Beginning with the first line of the entries below, quote each line until you reach and include the line with "the environment (clock, randomness, network), whose".

Dataset entries
·····
(* ===== verification/Prog.v ===== *)
(** * Programs that talk to the database, and how they run

    A service method is a [prog]: a tree of database calls and of questions to
    the environment (clock, randomness, network), whose leaves are results. The
    same tree is run alone by [run] (one request at a time) and interleaved with
    any number of others by [pool_step] (goroutines sharing one database).

    The semantics of the database is PostgreSQL's READ COMMITTED level, the one
    every BeginTx of the program asks for: a statement sees the committed rows
    and the writes of its own transaction; the rows it writes, and those it
    selects FOR UPDATE, stay locked until the transaction ends, and a statement
    that needs a row locked by another transaction waits. *)

From S2P Require Import Prelude GoBase Db.

(** ** The environment *)

(** How a database call can go wrong: not at all, before it had an effect, or
    after it (the connection is lost before the answer arrives, so the caller
    sees an error although a commit or an autocommitted statement took place). *)
Inductive fault := NoFault | FailBefore | FailAfter.

(** The answer of an outbound HTTP request. *)
Inductive http_reply :=
  | HttpError (msg : string)
  | HttpStatus (code : Z).

(** What the environment decides at one step. *)
Record tick := Tick {
  tk_fault : fault;
  tk_now : time;                 (* the clock *)
  tk_uuid : uuid;                (* gen_random_uuid() *)
  tk_rand : option string;       (* crypto/rand bytes, None when the read fails *)
  tk_int : option Z;             (* crypto/rand.Int, before reduction; None when it fails *)
  tk_http : http_reply
}.

(** What a step shows to the outside besides its effect on the database. *)
Inductive obs :=
  | OLog (level msg : string)
  | OMetric (name : string) (labels : list (string * string))
  | OHttp (url : string) (headers : list (string * string)) (body : json)
  | OSleep (d : duration).

(** ** Statements *)

(** What a statement reads besides the tables: now(), which is the start of the
    transaction, and the identifier its DEFAULT gen_random_uuid() yields. *)
Record env := Env {
  e_now : time;
  e_uuid : uuid
}.

Record outcome (R : Type) := Outcome {
  oc_locks : list lock;
  oc_res : sqlerr + R;
  oc_writes : list write
}.
Arguments Outcome {_}.
Arguments oc_locks {_}.
Arguments oc_res {_}.
Arguments oc_writes {_}.

(** A statement: given the locks other transactions hold (read only by SKIP
    LOCKED), its environment and the rows it sees, the locks it needs, its
    result and the rows it writes. *)
Definition stmt (R : Type) : Type := list lock -> env -> db -> outcome R.

(** A plain query. *)
Definition select {R} (f : db -> R) : stmt R :=
  fun _ _ d => Outcome [] (inr (f d)) [].

(** The constraints of a statement, each with the error of its violation: the
    first one that does not hold decides; if all hold the outcome is [ok]. *)
Fixpoint guarded {R} (checks : list (bool * sqlerr)) (ok : outcome R) : outcome R :=
  match checks with
  | [] => ok
  | (true, _) :: cs => guarded cs ok
  | (false, e) :: _ => Outcome [] (inl e) []
  end.

(** A primary or foreign key: the row exists. *)
Definition has_row {V} (m : gmap uuid V) (i : uuid) : bool := bool_decide (is_Some (m !! i)).

(** Every written row is locked, whether or not the statement asks for it. *)
Definition needed {R} (o : outcome R) : list lock :=
  oc_locks o ++ (lock_of <$> oc_writes o).

(** Where a statement is sent: straight to the pool of connections (it commits
    by itself), or to the open transaction. *)
Inductive conn := OnDb | OnTx.

(** ** Programs *)

Inductive prog (A : Type) : Type :=
  | Ret (a : A)
  | BeginTx (k : option sqlerr -> prog A)
  | Exec {R : Type} (c : conn) (s : stmt R) (k : sqlerr + R -> prog A)
  | Commit (k : option sqlerr -> prog A)
  | Rollback (k : prog A)
  | Ask {R : Type} (q : tick -> R) (k : R -> prog A)
  | Emit (o : obs) (k : prog A).
Arguments Ret {_}.
Arguments BeginTx {_}.
Arguments Exec {_ _}.
Arguments Commit {_}.
Arguments Rollback {_}.
Arguments Ask {_ _}.
Arguments Emit {_}.

Fixpoint bind {A B} (p : prog A) (f : A -> prog B) : prog B :=
  match p with
  | Ret a => f a
  | BeginTx k => BeginTx (fun r => bind (k r) f)
  | Exec c s k => Exec c s (fun r => bind (k r) f)
  | Commit k => Commit (fun r => bind (k r) f)
  | Rollback k => Rollback (bind k f)
  | Ask q k => Ask q (fun r => bind (k r) f)
  | Emit o k => Emit o (bind k f)
  end.

(** [if err != nil { return err }] after a call. *)
Definition ebind {A B} (p : prog (goerr + A)) (f : A -> prog (goerr + B)) : prog (goerr + B) :=
  bind p (fun r => match r with inl e => Ret (inl e) | inr a => f a end).

(** [x, err := p] with the error inspected by the code that follows. *)
Notation "'let*' x ':=' p 'in' q" := (bind p (fun x => q))
  (at level 10, x pattern, p at level 100, q at level 200) : go_scope.

(** [x, err := p; if err != nil { return err }]. *)
Notation "'let?' x ':=' p 'in' q" := (ebind p (fun x => q))
  (at level 10, x pattern, p at level 100, q at level 200) : go_scope.

(** [fmt.Errorf(pre + "%w", err)] on the error of a call. *)
Definition wrap_err {A} (pre : string) (p : prog (goerr + A)) : prog (goerr + A) :=
  bind p (fun r => Ret (match r with inl e => inl (Wrap pre e "") | inr a => inr a end)).

(** ** database/sql *)

Definition lift_sql {R} (r : sqlerr + R) : goerr + R :=
  match r with inl e => inl (SqlError e) | inr x => inr x end.

(** ExecContext and QueryContext. *)
Definition sql_exec {R} (c : conn) (s : stmt R) : prog (goerr + R) :=
  Exec c s (fun r => Ret (lift_sql r)).

(** QueryRowContext(...).Scan: no row is [sql.ErrNoRows]. *)
Definition sql_row {R} (c : conn) (s : stmt (option R)) : prog (goerr + R) :=
  Exec c s (fun r => Ret (match r with
                          | inl e => inl (SqlError e)
                          | inr None => inl ErrNoRows
                          | inr (Some x) => inr x
                          end)).

Definition sql_begin : prog (goerr + unit) :=
  BeginTx (fun r => Ret (match r with Some e => inl (SqlError e) | None => inr tt end)).

Definition sql_commit : prog (goerr + unit) :=
  Commit (fun r => Ret (match r with Some e => inl (SqlError e) | None => inr tt end)).

(** [defer tx.Rollback()] around the rest of a function: a no-op once the
    transaction is committed. *)
Definition defer_rollback {A} (p : prog A) : prog A :=
  bind p (fun r => Rollback (Ret r)).

Definition emit (o : obs) : prog unit := Emit o (Ret tt).
Definition ask {R} (q : tick -> R) : prog R := Ask q Ret.

(** time.Now() *)
Definition time_Now : prog time := ask tk_now.

(** ** One step *)

(** An open transaction: its writes so far (invisible to others), the locks it
    holds, its start time, and whether a statement failed in it, after which
    PostgreSQL refuses every other statement and has released its locks. *)
Record txst := Txst {
  tx_writes : list write;
  tx_locks : list lock;
  tx_start : time;
  tx_aborted : bool
}.

Definition tx_fresh (now : time) : txst := Txst [] [] now false.
Definition tx_abort (t : txst) : txst := Txst [] [] (tx_start t) true.
Definition tx_extend {R} (t : txst) (o : outcome R) : txst :=
  Txst (tx_writes t ++ oc_writes o) (tx_locks t ++ needed o) (tx_start t) false.

(** A transaction with one more write, and its row lock. *)
Definition tx_add (t : txst) (w : write) : txst :=
  Txst (tx_writes t ++ [w]) (tx_locks t ++ [lock_of w]) (tx_start t) false.

Definition locks_of (tx : option txst) : list lock :=
  match tx with Some t => tx_locks t | None => [] end.

(** What a step makes visible to the others: nothing, or the writes [ws] of a
    transaction (or statement) holding the locks [L]. *)
Inductive eff :=
  | NoEff
  | Eff (L : list lock) (ws : list write).

Definition apply_eff (e : eff) (d : db) : db :=
  match e with NoEff => d | Eff _ ws => apply_writes ws d end.

Definition mk_eff (L : list lock) (ws : list write) : eff :=
  match ws with [] => NoEff | _ => Eff L ws end.

Definition effect_of {R} (o : outcome R) : eff :=
  match oc_res o with inl _ => NoEff | inr _ => mk_eff (needed o) (oc_writes o) end.

(** No lock of [L] is held by another transaction. *)
Definition locks_free (L others : list lock) : bool :=
  forallb (fun l => bool_decide (l ∉ others)) L.

(** A database call, with the locks [others] hold; [None] when it must wait. A
    statement sent outside the thread's own open transaction while it needs a row
    that transaction locked would wait until the request times out. *)
Definition exec_step {R} (others : list lock) (tk : tick) (c : conn) (s : stmt R)
    (tx : option txst) (d : db) : option ((sqlerr + R) * option txst * eff) :=
  match c, tx with
  | OnDb, _ =>
      let o := s others (Env (tk_now tk) (tk_uuid tk)) d in
      if locks_free (needed o) (locks_of tx) then
        match tk_fault tk with
        | FailBefore => Some (inl ConnErr, tx, NoEff)
        | NoFault => if locks_free (needed o) others then Some (oc_res o, tx, effect_of o) else None
        | FailAfter => if locks_free (needed o) others then Some (inl ConnErr, tx, effect_of o) else None
        end
      else Some (inl ConnErr, tx, NoEff)
  | OnTx, None => Some (inl TxDone, None, NoEff)
  | OnTx, Some t =>
      if tx_aborted t then Some (inl TxAborted, tx, NoEff) else
      match tk_fault tk with
      | NoFault =>
          let o := s others (Env (tx_start t) (tk_uuid tk)) (apply_writes (tx_writes t) d) in
          if locks_free (needed o) others then
            match oc_res o with
            | inl e => Some (inl e, Some (tx_abort t), NoEff)
            | inr r => Some (inr r, Some (tx_extend t o), NoEff)
            end
          else None
      | _ => Some (inl ConnErr, Some (tx_abort t), NoEff)
      end
  end.

(** BEGIN. No function of the program begins a second transaction before the
    first has ended; the model reports an error there. *)
Definition begin_step (tk : tick) (tx : option txst) : option sqlerr * option txst :=
  match tx with
  | Some _ => (Some ConnErr, tx)
  | None =>
      match tk_fault tk with
      | NoFault => (None, Some (tx_fresh (tk_now tk)))
      | _ => (Some ConnErr, None)
      end
  end.

(** COMMIT: of an aborted transaction it rolls back and reports an error. *)
Definition commit_step (tk : tick) (tx : option txst) : option sqlerr * option txst * eff :=
  match tx with
  | None => (Some TxDone, None, NoEff)
  | Some t =>
      if tx_aborted t then (Some TxAborted, None, NoEff) else
      match tk_fault tk with
      | NoFault => (None, None, mk_eff (tx_locks t) (tx_writes t))
      | FailBefore => (Some ConnErr, None, NoEff)
      | FailAfter => (Some ConnErr, None, mk_eff (tx_locks t) (tx_writes t))
      end
  end.

(** ** Threads *)

(** A goroutine: the rest of its program, its transaction, and the history of
    what it made visible (the database before and after). *)
Record thread (A : Type) := Thread {
  th_prog : prog A;
  th_tx : option txst;
  th_log : list (db * db)
}.
Arguments Thread {_}.
Arguments th_prog {_}.
Arguments th_tx {_}.
Arguments th_log {_}.

Definition add_log (e : eff) (d : db) (log : list (db * db)) : list (db * db) :=
  match e with NoEff => log | Eff _ _ => log ++ [(d, apply_eff e d)] end.

(** One step of a thread: the thread after it, its effect and what it showed. *)
Definition thread_step {A} (others : list lock) (tk : tick) (th : thread A) (d : db)
    : option (thread A * eff * list obs) :=
  match th_prog th with
  | Ret _ => None
  | BeginTx k =>
      let '(r, tx') := begin_step tk (th_tx th) in
      Some (Thread (k r) tx' (th_log th), NoEff, [])
  | Exec c s k =>
      match exec_step others tk c s (th_tx th) d with
      | None => None
      | Some (r, tx', e) => Some (Thread (k r) tx' (add_log e d (th_log th)), e, [])
      end
  | Commit k =>
      let '(r, tx', e) := commit_step tk (th_tx th) in
      Some (Thread (k r) tx' (add_log e d (th_log th)), e, [])
  | Rollback k => Some (Thread k None (th_log th), NoEff, [])
  | Ask q k => Some (Thread (k (q tk)) (th_tx th) (th_log th), NoEff, [])
  | Emit o k => Some (Thread k (th_tx th) (th_log th), NoEff, [o])
  end.

(** ** One program at a time *)

Record world := World {
  w_db : db;
  w_tx : option txst;
  w_log : list (db * db);
  w_obs : list obs;
  w_pos : nat                    (* how many answers of the environment are used up *)
}.

Definition world_of (d : db) : world := World d None [] [] 0.

(** Runs a program to its end, alone; [orc] gives the environment's answers. *)
Fixpoint run {A} (p : prog A) (orc : nat -> tick) (w : world) : option (A * world) :=
  let tk := orc (w_pos w) in
  let next tx e os := World (apply_eff e (w_db w)) tx (add_log e (w_db w) (w_log w))
                            (w_obs w ++ os) (S (w_pos w)) in
  match p with
  | Ret a => Some (a, w)
  | BeginTx k =>
      let '(r, tx') := begin_step tk (w_tx w) in run (k r) orc (next tx' NoEff [])
  | Exec c s k =>
      match exec_step [] tk c s (w_tx w) (w_db w) with
      | None => None
      | Some (r, tx', e) => run (k r) orc (next tx' e [])
      end
  | Commit k =>
      let '(r, tx', e) := commit_step tk (w_tx w) in run (k r) orc (next tx' e [])
  | Rollback k => run k orc (next None NoEff [])
  | Ask q k => run (k (q tk)) orc (next (w_tx w) NoEff [])
  | Emit o k => run k orc (next (w_tx w) NoEff [o])
  end.

(** ** Any number of programs at once *)

Record pool (A : Type) := Pool {
  p_db : db;
  p_threads : list (thread A);
  p_hist : list (nat * (db * db))  (* every visible change, oldest first, and its thread *)
}.
Arguments Pool {_}.
Arguments p_db {_}.
Arguments p_threads {_}.
Arguments p_hist {_}.

(** The locks held by every thread but the [i]-th. *)
Definition others_locks {A} (ths : list (thread A)) (i : nat) : list lock :=
  concat (imap (fun j th => if decide (j = i) then [] else locks_of (th_tx th)) ths).

Definition add_hist (i : nat) (e : eff) (d : db) (hist : list (nat * (db * db)))
    : list (nat * (db * db)) :=
  match e with NoEff => hist | Eff _ _ => hist ++ [(i, (d, apply_eff e d))] end.

(** The changes made by thread [i]. *)
Definition hist_of (i : nat) (hist : list (nat * (db * db))) : list (db * db) :=
  snd <$> filter (fun p => p.1 = i) hist.

(** The scheduler picks a thread that can move, and the environment's answer. *)
Inductive pool_step {A} (tick_ok : db -> tick -> Prop) : pool A -> pool A -> Prop :=
  | PoolStep d ths hist i th tk th' e os :
      ths !! i = Some th ->
      tick_ok d tk ->
      thread_step (others_locks ths i) tk th d = Some (th', e, os) ->
      pool_step tick_ok (Pool d ths hist)
        (Pool (apply_eff e d) (<[i:=th']> ths) (add_hist i e d hist)).

(** The start: programs that have not begun a transaction. *)
Definition pool_start {A} (d : db) (ps : list (prog A)) : pool A :=
  Pool d ((fun p => Thread p None []) <$> ps) [].

(** An executable scheduler: each element of the schedule moves a thread, with an
    answer of the environment; a thread that waits or has ended stays. *)
Definition pool_move {A} (P : pool A) (i : nat) (tk : tick) : pool A :=
  match p_threads P !! i with
  | None => P
  | Some th =>
      match thread_step (others_locks (p_threads P) i) tk th (p_db P) with
      | None => P
      | Some (th', e, _) =>
          Pool (apply_eff e (p_db P)) (<[i:=th']> (p_threads P)) (add_hist i e (p_db P) (p_hist P))
      end
  end.

Definition pool_exec {A} (P : pool A) (schedule : list (nat * tick)) : pool A :=
  foldl (fun P '(i, tk) => pool_move P i tk) P schedule.

#[export] Hint Unfold ebind wrap_err sql_exec sql_row sql_begin sql_commit : transacta.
·····
*Solution for this problem:*
(* ===== verification/Prog.v ===== *)
(** * Programs that talk to the database, and how they run

    A service method is a [prog]: a tree of database calls and of questions to
    the environment (clock, randomness, network), whose leaves are results. The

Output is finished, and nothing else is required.